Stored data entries
>>>

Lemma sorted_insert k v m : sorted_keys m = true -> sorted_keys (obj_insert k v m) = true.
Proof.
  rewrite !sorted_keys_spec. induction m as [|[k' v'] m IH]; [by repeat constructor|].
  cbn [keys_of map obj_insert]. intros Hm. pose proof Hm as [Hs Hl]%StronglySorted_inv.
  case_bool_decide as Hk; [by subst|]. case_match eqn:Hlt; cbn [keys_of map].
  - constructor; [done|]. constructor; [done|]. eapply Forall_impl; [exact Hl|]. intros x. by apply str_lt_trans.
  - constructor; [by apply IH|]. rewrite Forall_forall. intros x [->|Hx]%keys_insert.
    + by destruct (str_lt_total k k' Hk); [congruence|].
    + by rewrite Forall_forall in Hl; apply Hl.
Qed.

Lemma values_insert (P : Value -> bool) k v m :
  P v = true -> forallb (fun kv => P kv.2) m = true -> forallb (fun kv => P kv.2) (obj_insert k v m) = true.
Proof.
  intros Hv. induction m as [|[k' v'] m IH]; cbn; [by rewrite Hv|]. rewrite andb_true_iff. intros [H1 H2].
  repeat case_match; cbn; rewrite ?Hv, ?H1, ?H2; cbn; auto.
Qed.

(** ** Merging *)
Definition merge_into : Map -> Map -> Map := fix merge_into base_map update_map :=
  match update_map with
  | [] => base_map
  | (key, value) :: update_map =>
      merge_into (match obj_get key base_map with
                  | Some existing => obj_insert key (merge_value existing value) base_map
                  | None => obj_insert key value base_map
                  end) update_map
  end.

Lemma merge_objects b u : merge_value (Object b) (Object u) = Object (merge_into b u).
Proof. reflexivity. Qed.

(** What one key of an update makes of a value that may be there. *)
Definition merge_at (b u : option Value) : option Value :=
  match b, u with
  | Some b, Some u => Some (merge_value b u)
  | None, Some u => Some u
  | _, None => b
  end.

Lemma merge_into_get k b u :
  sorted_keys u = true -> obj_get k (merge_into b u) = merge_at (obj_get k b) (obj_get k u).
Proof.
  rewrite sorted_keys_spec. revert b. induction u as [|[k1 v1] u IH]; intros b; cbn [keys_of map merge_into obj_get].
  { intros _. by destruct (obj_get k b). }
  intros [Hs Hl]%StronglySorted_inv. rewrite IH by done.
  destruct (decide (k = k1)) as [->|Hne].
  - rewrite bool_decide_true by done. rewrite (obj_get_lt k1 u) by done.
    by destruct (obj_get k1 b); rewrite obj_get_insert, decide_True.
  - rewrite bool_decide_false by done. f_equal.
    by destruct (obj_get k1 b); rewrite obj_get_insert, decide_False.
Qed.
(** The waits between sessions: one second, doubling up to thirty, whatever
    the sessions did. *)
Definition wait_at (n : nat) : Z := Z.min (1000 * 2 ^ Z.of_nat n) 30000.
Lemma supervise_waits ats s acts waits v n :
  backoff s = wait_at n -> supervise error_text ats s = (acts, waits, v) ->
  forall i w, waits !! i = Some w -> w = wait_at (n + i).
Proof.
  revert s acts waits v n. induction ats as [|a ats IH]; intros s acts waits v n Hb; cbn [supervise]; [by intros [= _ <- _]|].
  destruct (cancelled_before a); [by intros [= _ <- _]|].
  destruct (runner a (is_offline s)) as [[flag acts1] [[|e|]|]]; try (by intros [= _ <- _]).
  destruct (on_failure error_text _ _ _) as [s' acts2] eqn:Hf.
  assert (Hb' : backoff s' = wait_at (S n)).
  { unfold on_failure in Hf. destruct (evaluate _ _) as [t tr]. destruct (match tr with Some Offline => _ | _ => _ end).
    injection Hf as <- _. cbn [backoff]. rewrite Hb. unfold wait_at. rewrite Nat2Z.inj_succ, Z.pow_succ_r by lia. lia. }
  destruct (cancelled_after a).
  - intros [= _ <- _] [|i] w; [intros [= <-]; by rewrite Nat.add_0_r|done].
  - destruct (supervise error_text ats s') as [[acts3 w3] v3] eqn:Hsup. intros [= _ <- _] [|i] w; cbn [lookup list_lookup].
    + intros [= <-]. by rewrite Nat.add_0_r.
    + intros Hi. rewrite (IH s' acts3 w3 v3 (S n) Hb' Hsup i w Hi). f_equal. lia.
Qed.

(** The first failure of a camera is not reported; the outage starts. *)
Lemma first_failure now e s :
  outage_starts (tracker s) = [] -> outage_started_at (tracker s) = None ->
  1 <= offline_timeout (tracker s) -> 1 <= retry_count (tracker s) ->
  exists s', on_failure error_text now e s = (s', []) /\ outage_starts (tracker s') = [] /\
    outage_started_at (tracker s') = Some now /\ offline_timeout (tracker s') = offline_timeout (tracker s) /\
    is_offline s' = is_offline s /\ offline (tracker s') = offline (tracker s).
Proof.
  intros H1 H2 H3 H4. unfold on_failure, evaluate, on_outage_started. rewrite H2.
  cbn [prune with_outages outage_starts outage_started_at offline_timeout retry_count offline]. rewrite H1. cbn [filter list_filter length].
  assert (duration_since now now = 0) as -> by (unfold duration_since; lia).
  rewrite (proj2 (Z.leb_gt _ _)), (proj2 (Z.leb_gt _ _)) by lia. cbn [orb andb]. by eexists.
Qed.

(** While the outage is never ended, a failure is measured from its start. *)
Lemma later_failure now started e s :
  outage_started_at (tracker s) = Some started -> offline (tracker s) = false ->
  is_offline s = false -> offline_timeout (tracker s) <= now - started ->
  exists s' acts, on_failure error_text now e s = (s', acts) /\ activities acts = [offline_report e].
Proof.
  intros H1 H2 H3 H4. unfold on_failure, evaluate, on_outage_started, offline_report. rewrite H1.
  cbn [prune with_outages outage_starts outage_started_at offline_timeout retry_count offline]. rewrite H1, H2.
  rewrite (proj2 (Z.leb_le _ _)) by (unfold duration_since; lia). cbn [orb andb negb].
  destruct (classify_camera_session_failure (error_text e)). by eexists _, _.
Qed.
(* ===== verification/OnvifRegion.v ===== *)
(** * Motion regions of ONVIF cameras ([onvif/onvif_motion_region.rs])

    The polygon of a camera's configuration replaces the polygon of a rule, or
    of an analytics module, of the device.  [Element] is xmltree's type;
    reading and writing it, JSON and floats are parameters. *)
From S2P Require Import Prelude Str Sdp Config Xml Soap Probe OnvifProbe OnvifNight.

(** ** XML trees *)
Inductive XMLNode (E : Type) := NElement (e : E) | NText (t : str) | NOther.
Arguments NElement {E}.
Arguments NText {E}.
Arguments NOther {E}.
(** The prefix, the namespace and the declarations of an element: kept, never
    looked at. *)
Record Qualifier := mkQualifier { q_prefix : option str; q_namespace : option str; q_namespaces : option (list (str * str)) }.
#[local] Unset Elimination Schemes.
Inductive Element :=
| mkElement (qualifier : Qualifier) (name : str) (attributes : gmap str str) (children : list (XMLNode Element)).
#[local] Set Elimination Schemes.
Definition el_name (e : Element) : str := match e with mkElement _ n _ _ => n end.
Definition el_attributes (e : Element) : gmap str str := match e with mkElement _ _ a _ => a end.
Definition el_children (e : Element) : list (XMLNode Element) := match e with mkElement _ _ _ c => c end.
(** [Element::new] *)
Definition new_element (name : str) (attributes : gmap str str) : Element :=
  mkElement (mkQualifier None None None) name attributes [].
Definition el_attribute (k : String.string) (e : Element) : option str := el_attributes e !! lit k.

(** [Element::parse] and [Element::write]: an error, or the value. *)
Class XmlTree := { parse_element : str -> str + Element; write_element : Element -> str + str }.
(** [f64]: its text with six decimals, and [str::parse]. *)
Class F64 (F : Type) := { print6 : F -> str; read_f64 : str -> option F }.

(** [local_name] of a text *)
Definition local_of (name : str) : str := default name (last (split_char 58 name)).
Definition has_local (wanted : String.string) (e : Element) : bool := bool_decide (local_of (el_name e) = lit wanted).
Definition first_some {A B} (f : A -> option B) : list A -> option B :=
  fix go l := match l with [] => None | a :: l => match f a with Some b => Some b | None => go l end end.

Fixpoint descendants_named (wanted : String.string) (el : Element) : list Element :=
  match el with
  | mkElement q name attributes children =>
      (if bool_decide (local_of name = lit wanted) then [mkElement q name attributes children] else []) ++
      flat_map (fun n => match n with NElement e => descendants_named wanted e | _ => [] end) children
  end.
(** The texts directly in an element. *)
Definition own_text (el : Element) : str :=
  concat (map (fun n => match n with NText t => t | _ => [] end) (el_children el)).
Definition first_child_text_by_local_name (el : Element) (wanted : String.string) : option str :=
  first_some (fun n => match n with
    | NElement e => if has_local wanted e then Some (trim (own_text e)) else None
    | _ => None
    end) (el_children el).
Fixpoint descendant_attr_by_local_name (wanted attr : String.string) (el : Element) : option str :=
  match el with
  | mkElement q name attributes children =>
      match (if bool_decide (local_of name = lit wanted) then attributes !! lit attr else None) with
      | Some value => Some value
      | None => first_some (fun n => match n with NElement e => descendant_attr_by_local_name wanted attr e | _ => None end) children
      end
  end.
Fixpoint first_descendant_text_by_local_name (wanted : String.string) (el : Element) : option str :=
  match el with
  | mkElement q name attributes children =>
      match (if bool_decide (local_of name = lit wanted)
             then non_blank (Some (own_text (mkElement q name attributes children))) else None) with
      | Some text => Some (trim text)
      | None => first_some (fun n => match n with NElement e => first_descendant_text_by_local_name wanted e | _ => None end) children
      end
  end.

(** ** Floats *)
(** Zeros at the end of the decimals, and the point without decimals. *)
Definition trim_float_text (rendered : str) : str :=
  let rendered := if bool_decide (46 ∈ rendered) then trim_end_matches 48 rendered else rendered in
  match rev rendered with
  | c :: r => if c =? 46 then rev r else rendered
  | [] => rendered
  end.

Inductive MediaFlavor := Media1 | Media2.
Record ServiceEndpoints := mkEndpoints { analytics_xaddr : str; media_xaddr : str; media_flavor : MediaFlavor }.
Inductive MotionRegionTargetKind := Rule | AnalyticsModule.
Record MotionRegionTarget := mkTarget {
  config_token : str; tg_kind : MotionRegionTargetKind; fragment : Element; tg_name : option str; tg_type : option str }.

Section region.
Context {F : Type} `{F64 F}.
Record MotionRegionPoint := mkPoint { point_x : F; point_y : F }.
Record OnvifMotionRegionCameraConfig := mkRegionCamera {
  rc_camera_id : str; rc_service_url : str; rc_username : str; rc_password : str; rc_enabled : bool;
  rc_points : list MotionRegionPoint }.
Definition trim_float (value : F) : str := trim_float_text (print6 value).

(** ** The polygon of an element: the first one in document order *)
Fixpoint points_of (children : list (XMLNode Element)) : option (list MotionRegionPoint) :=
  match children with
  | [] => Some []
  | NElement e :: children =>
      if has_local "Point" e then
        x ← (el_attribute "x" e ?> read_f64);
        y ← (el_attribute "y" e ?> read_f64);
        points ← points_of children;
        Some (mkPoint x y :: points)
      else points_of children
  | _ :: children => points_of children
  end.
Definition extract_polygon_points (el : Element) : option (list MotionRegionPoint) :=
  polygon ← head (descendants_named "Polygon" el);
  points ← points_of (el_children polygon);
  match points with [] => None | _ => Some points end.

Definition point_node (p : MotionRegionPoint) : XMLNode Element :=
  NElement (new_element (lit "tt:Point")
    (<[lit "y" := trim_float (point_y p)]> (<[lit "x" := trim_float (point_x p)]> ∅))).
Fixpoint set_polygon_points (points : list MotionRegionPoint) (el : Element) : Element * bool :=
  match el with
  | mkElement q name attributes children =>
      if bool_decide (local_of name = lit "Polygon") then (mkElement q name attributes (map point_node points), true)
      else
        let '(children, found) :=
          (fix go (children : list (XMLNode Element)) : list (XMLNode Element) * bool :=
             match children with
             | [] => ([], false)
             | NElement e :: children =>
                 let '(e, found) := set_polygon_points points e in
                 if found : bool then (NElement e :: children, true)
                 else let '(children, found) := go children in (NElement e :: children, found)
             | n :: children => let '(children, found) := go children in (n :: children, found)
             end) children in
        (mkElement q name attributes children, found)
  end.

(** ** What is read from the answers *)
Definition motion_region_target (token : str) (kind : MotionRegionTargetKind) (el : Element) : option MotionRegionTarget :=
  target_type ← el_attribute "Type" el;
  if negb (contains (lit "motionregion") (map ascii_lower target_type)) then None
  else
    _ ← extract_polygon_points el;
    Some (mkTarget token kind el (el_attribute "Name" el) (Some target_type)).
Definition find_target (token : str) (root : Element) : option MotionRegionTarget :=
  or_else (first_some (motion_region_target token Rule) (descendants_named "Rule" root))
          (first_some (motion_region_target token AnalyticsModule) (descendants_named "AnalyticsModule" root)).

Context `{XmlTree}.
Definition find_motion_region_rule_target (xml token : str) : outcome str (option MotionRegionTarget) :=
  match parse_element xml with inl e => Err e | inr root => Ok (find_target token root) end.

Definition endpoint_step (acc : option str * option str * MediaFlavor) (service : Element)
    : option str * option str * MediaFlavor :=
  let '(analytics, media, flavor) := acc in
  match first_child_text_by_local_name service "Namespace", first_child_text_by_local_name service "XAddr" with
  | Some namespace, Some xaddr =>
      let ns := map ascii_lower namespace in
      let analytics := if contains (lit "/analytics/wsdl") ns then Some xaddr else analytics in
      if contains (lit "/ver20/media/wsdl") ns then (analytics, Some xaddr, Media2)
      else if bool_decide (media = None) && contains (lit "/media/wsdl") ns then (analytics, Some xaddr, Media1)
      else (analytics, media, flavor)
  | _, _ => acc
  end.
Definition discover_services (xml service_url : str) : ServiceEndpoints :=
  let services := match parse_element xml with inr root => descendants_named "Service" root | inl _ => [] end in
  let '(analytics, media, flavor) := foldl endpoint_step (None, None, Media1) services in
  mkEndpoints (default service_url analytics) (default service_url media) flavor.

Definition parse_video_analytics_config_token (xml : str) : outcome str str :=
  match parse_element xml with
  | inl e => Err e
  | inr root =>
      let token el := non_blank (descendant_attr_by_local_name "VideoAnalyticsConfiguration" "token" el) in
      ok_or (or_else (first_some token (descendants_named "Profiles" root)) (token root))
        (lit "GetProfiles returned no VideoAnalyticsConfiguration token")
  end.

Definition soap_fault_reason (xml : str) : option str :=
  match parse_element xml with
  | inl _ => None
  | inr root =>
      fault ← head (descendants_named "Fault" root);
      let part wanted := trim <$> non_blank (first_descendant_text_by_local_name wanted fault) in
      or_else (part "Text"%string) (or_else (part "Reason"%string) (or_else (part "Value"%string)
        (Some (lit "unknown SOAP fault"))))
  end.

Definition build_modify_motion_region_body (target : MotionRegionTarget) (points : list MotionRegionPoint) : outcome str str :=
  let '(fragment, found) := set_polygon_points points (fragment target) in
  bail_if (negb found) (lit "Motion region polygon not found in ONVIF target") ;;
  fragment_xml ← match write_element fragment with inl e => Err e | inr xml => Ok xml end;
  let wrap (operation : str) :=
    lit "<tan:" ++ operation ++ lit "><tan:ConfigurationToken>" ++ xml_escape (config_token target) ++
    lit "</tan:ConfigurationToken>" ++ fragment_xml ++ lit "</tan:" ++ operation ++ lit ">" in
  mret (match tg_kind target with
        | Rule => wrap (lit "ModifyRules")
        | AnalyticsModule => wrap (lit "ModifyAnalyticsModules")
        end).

<<<

▸ EXERCISE INSTRUCTIONS: Up to and including the line with "rewrite !sorted_keys_spec. induction", transcribe the entries above exactly, starting from their first line.

▸ RESPONSE TO THIS TASK:
Lemma sorted_insert k v m : sorted_keys m = true -> sorted_keys (obj_insert k v m) = true.
Proof.
  rewrite !sorted_keys_spec. induction m as [|[k' v'] m IH]; [by repeat constructor|].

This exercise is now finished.